Все же я побывал на Соломоновых островах не совсем напрасно. Здесь, наконец, мне удалось увидеть, как было унижено высокомерие Чармиан, и неприступный замок ее женского превосходства был повержен во прах. Случилось это на Ланга-Ланга, искусственном острове, которого даже не видно под домами. Мы бродили здесь, окруженные сотнями бесстыдных голых мужчин, женщин и детей, и любовались пейзажем. Револьверы наши, конечно, были заряжены, и команда, тоже с винтовками, следила за нами с лодки. Но урок «военного человека» был дан так недавно, что нам, собственно, нечего было бояться. Мы ходили всюду и смотрели, что хотели, пока не дошли до какого-то большого ствола, перекинутого в виде мостика через воду.
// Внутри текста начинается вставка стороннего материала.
(* ===== verification/RelayState.v ===== *)
(** The relay's in-memory state ([tezca-relay/src/state.rs]): mailboxes,
    creation at a random and at a chosen id, and the TTL sweep.  Instants are
    nanoseconds of the monotonic clock and enter as arguments; random draws
    enter as arguments; a notify sender is the identity of its channel. *)

From S2P Require Import Prelude Base64 RelayWire RelayConfig RelayLimits.

Module QueuedMsg.
Record t := mk { id : bytes; data : bytes; deposited_at : Z }.
End QueuedMsg.

Module Mailbox.
Record t := mk {
  queue : list QueuedMsg.t;
  queued_bytes : Z;
  last_activity : option Z;
  notify : option nat
}.

(** [Mailbox { last_activity: Some(now), ..Mailbox::default() }] *)
Definition fresh (now : Z) : t := mk [] 0 (Some now) None.
End Mailbox.

(** The loop at the front of a queue: pops expired messages and sums their
    lengths ([dropped] is a [usize], so the sum is checked). *)
Fixpoint pop_expired (now ttl : Z) (q : list QueuedMsg.t) (dropped : Z)
    : run (Z * list QueuedMsg.t) :=
  match q with
  | [] => Ok (dropped, [])
  | front :: r =>
    if ttl <? duration_since now (QueuedMsg.deposited_at front) then
      dropped' ← expect (checked_add usize_max dropped (zlen (QueuedMsg.data front)));
      pop_expired now ttl r dropped'
    else Ok (dropped, q)
  end.
(** ** Properties *)

(** C1: the relay under any interleaving.  In every reachable state of the
    process, whatever requests, sweeps, subscribers and socket events
    interleaved, the table lock is not poisoned (no task ever panicked), the
    global byte counter equals the bytes of all mailboxes plus what running
    deletions still have to subtract, the mailbox cap holds, and every mailbox
    accounts for its bytes exactly and within both quotas. *)
Theorem relay_invariant (too_large : Response.t) (hasher : bytes -> Z) (cfg : Config.t) (s : Server.t) :
  cfg_ok cfg -> reachable too_large hasher cfg s ->
  Server.poisoned s = false /\
  AppState.global_bytes (Server.app s)
  = (boxes_bytes (AppState.boxes (Server.app s)) + owed_all (Server.tasks s)) mod (usize_max + 1) /\
  Z.of_nat (size (AppState.boxes (Server.app s)))
    <= Config.max_mailboxes (AppState.cfg (Server.app s)) /\
  map_Forall (fun _ mb => mailbox_ok (AppState.cfg (Server.app s)) (Server.clock s) mb)
             (AppState.boxes (Server.app s)).
Proof.
  intros Hc Hr. destruct (SInv_reachable _ _ _ _ Hc Hr) as [? [? ? ? ? ? ?] ? ? ? ?].
  by split_and!.
Qed.

Lemma relay_invariant_witness :
  exists s, play (Response.plain 413) demo_script (Server.init from_be Config.default) = Some s /\
    Server.poisoned s = false.
Proof.
  destruct demo_play as (s & E & Hr & _). exists s. split; [exact E|].
  apply (relay_invariant (Response.plain 413) from_be Config.default s cfg_ok_default Hr).
Defined.

(** C2: no lost wakeup.  In every reachable state, a subscriber that waits in
    its [select] with an empty channel and is still the registered one has
    already been sent a frame with the id of every message queued in its
    mailbox: a deposit that races with collection, sending or acks never
    leaves a message waiting until the next deposit. *)
Theorem no_lost_wakeup (too_large : Response.t) (hasher : bytes -> Z) (cfg : Config.t)
    (s : Server.t) (tx : nat) (c : Conn.t) (sent : gset bytes) (mb : Mailbox.t) :
  cfg_ok cfg -> reachable too_large hasher cfg s ->
  Server.conns s !! tx = Some c -> Conn.ph c = PSelect sent -> Conn.unread c = 0%nat ->
  AppState.boxes (Server.app s) !! Conn.box c = Some mb -> Mailbox.notify mb = Some tx ->
  forall m, m ∈ Mailbox.queue mb -> exists f, f ∈ Conn.out c /\ frame_msg_id f = Ok (QueuedMsg.id m).
Proof.
  intros Hc Hr Htx Hph Hu Hid Hn m Hm.
  destruct (SInv_reachable _ _ _ _ Hc Hr) as [_ _ _ _ Hcs _].
  destruct (Hcs tx c Htx) as [_ Hok]. pose proof (out_frames_reachable _ _ _ _ _ _ Hc Hr Htx) as Hf.
  unfold conn_ok in Hok. rewrite Hph in Hok. destruct Hok as [Hs Hcov].
  specialize (Hcov mb Hid Hn Hu m Hm). rewrite Hs in Hcov.
  apply elem_of_list_to_set, list_elem_of_fmap in Hcov as (f & -> & Hin).
  exists f. split; [done|]. by apply (proj1 (Forall_forall _ _) Hf).
Qed.

Lemma no_lost_wakeup_witness :
  exists s c mb m, play (Response.plain 413) demo_script (Server.init from_be Config.default) = Some s /\
    AppState.boxes (Server.app s) !! demo_id = Some mb /\ m ∈ Mailbox.queue mb /\
    exists f, f ∈ Conn.out c /\ frame_msg_id f = Ok (QueuedMsg.id m).
Proof.
  destruct demo_play as (s & E & Hr & c & sent & mb & m & Hc & Hp & Hb & Hu & Hid & Hn & Hm).
  exists s, c, mb, m. split; [exact E|]. split; [exact Hid|]. split; [exact Hm|].
  refine (no_lost_wakeup (Response.plain 413) from_be Config.default s 0 c sent mb
           cfg_ok_default Hr Hc Hp Hu _ Hn m Hm).
  rewrite Hb. exact Hid.
Defined.
(** The wire form of a bundle with a raw one-time prekey [(id, key)]. *)
Definition bundle_wire (d : BundleData.t) (id : Z) (key : bytes) : bytes :=
  [FORMAT_VERSION] ++ field (BundleData.address_name d)
  ++ to_be 4 (BundleData.registration_id d) ++ to_be 4 (BundleData.device_id d)
  ++ field (BundleData.identity_key d)
  ++ to_be 4 (BundleData.signed_prekey_id d)
  ++ field (BundleData.signed_prekey_pub d) ++ field (BundleData.signed_prekey_sig d)
  ++ to_be 4 (BundleData.kyber_prekey_id d)
  ++ field (BundleData.kyber_prekey_pub d) ++ field (BundleData.kyber_prekey_sig d)
  ++ to_be 4 id ++ field key.

(** A bundle of protocol v1 with a post-quantum prekey. *)
Definition bundle_core_ok (d : BundleData.t) : Prop :=
  text_ok (BundleData.address_name d) /\ in_u32 (BundleData.registration_id d) /\
  BundleData.device_id d = 1 /\ field_ok (BundleData.identity_key d) /\
  in_u32 (BundleData.signed_prekey_id d) /\ field_ok (BundleData.signed_prekey_pub d) /\
  field_ok (BundleData.signed_prekey_sig d) /\ in_u32 (BundleData.kyber_prekey_id d) /\
  field_ok (BundleData.kyber_prekey_pub d) /\ BundleData.kyber_prekey_pub d <> [] /\
  field_ok (BundleData.kyber_prekey_sig d).

Definition bundle_ok (d : BundleData.t) : Prop :=
  bundle_core_ok d /\
  match BundleData.onetime_prekey d with
  | Some (id, key) => in_u32 id /\ id <> ABSENT_ID /\ field_ok key
  | None => True
  end.

Definition raw_onetime (d : BundleData.t) : Z * bytes :=
  default (ABSENT_ID, []) (BundleData.onetime_prekey d).

Definition offer_wire (o : OfferV3.t) : bytes :=
  [OFFER_VERSION_V3] ++ field (OfferV3.bundle o) ++ field (OfferV3.relay_url o)
  ++ OfferV3.pairing_inbox_id o ++ OfferV3.pairing_secret o
  ++ to_be 8 (OfferV3.issued_at o) ++ to_be 4 (OfferV3.ttl_s o).

Definition inbox_ok (id : bytes) : Prop := utf8_valid id = true /\ zlen id = MAILBOX_ID_LEN.

Definition offer_ok (o : OfferV3.t) : Prop :=
  field_ok (OfferV3.bundle o) /\ text_ok (OfferV3.relay_url o) /\
  inbox_ok (OfferV3.pairing_inbox_id o) /\
  bytes_ok (OfferV3.pairing_secret o) /\ zlen (OfferV3.pairing_secret o) = PAIRING_SECRET_LEN /\
  in_u64 (OfferV3.issued_at o) /\ in_u32 (OfferV3.ttl_s o).

Definition routing_wire (version : Z) (url inbox : bytes) : bytes := [version] ++ field url ++ inbox.

Definition pair_ack_wire (a : PairAckV2.t) : bytes :=
  [PAIR_ACK_V2] ++ field (PairAckV2.responder_bundle a) ++ field (PairAckV2.relay_url a)
  ++ PairAckV2.inbox_id a ++ PairAckV2.root_contribution a ++ PairAckV2.proof a.

Definition array32_ok (b : bytes) : Prop := bytes_ok b /\ zlen b = 32.

Definition pair_ack_ok (a : PairAckV2.t) : Prop :=
  field_ok (PairAckV2.responder_bundle a) /\ text_ok (PairAckV2.relay_url a) /\
  inbox_ok (PairAckV2.inbox_id a) /\ array32_ok (PairAckV2.root_contribution a) /\
  array32_ok (PairAckV2.proof a).

(** ** Parsers accept exactly their wire forms *)

Lemma put_bytes_Ok out b : zlen b <= u16_max -> put_bytes out b = Ok (out ++ field b).
Proof.
  intros H. unfold put_bytes, try_from_max. rewrite (proj2 (Z.leb_le _ _)) by done. done.
Qed.

Lemma reads_utf8 b : utf8_valid b = true -> reads (lift (utf8 b)) [] b.
Proof. intros H. apply reads_lift. unfold utf8, from_utf8. by rewrite H. Qed.

Lemma reads_ensure (c : bool) e : c = true -> reads (lift (ensure c e)) [] tt.
Proof. intros ->. by apply reads_lift. Qed.

Lemma zlen_field b : zlen (field b) = 2 + zlen b.
Proof. unfold field. zlen_lia. Qed.

Lemma reads_field_wire b : zlen b <= u16_max -> reads bytes_field (field b) b.
Proof. apply reads_field. Qed.

#[export] Hint Rewrite zlen_field : zlen_rw.
#[export] Hint Resolve reads_utf8 reads_ensure reads_field_wire : titlan.

(** One read of a parser against the next piece of its wire form. *)
Ltac rd := eapply reads_bind; [solve [eauto with titlan]|cbv beta].
Ltac rd0 := eapply reads_bind_nil; [solve [eauto with titlan]|cbv beta].

Lemma reads_bundle d id key :
  bundle_core_ok d -> in_u32 id -> field_ok key ->
  reads bundle_fields (bundle_wire d id key) (with_onetime d None, (id, key)).
Proof.
  intros ([Hn1 Hn2] & Hr & Hd & [_ Hi] & Hs & [_ Hsp] & [_ Hss] & Hk & [_ Hkp] & Hne & [_ Hks]) Hid [_ Hkey].
  assert (Hdev : in_u32 (BundleData.device_id d)) by (rewrite Hd; unfold in_u32, u32_max; lia).
  unfold bundle_fields, bundle_wire. rd. rd0. rd.
  eapply reads_bind_nil; [apply reads_lift; unfold from_utf8; by rewrite Hn1|cbv beta].
  rd. rd. eapply reads_bind_nil; [apply reads_ensure; by rewrite Hd|].
  rd. rd. rd. rd. rd. rd. rd. eapply reads_bind_nil.
  { apply reads_ensure. apply negb_true_iff, Z.eqb_neq. intros H0. apply Hne, zlen_0_nil. lia. }
  rd. rewrite <- (app_nil_r (field key)). rd. apply reads_ret.
Qed.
Чернокожие стали перед ним стеной, отказываясь пропустить нас. Мы потребовали объяснения. Чернокожие сказали – «Идите». Мы вытаращили глаза, ничего не понимая. Последовали разъяснения. Капитан Дженсен и я пройти могли, потому что были мужчинами. Но ни одна
Мария не смела приблизиться к мосту, еще менее – переходить по нему. «Мария» означала женщину, вообще, и
Чармиан – увы! – была Марией. Значит, и для нее мост был тамбо, то есть табу. Какой гордостью переполнилась моя грудь! Наконец-то мое мужское достоинство было отмщено. Я принадлежал к высшему полу! Чармиан могла сколько угодно таскаться за нами по пятам, но мужчинами были все же только мы, и через мост могли идти только мы, а она должна была обходить кругом на вельботе.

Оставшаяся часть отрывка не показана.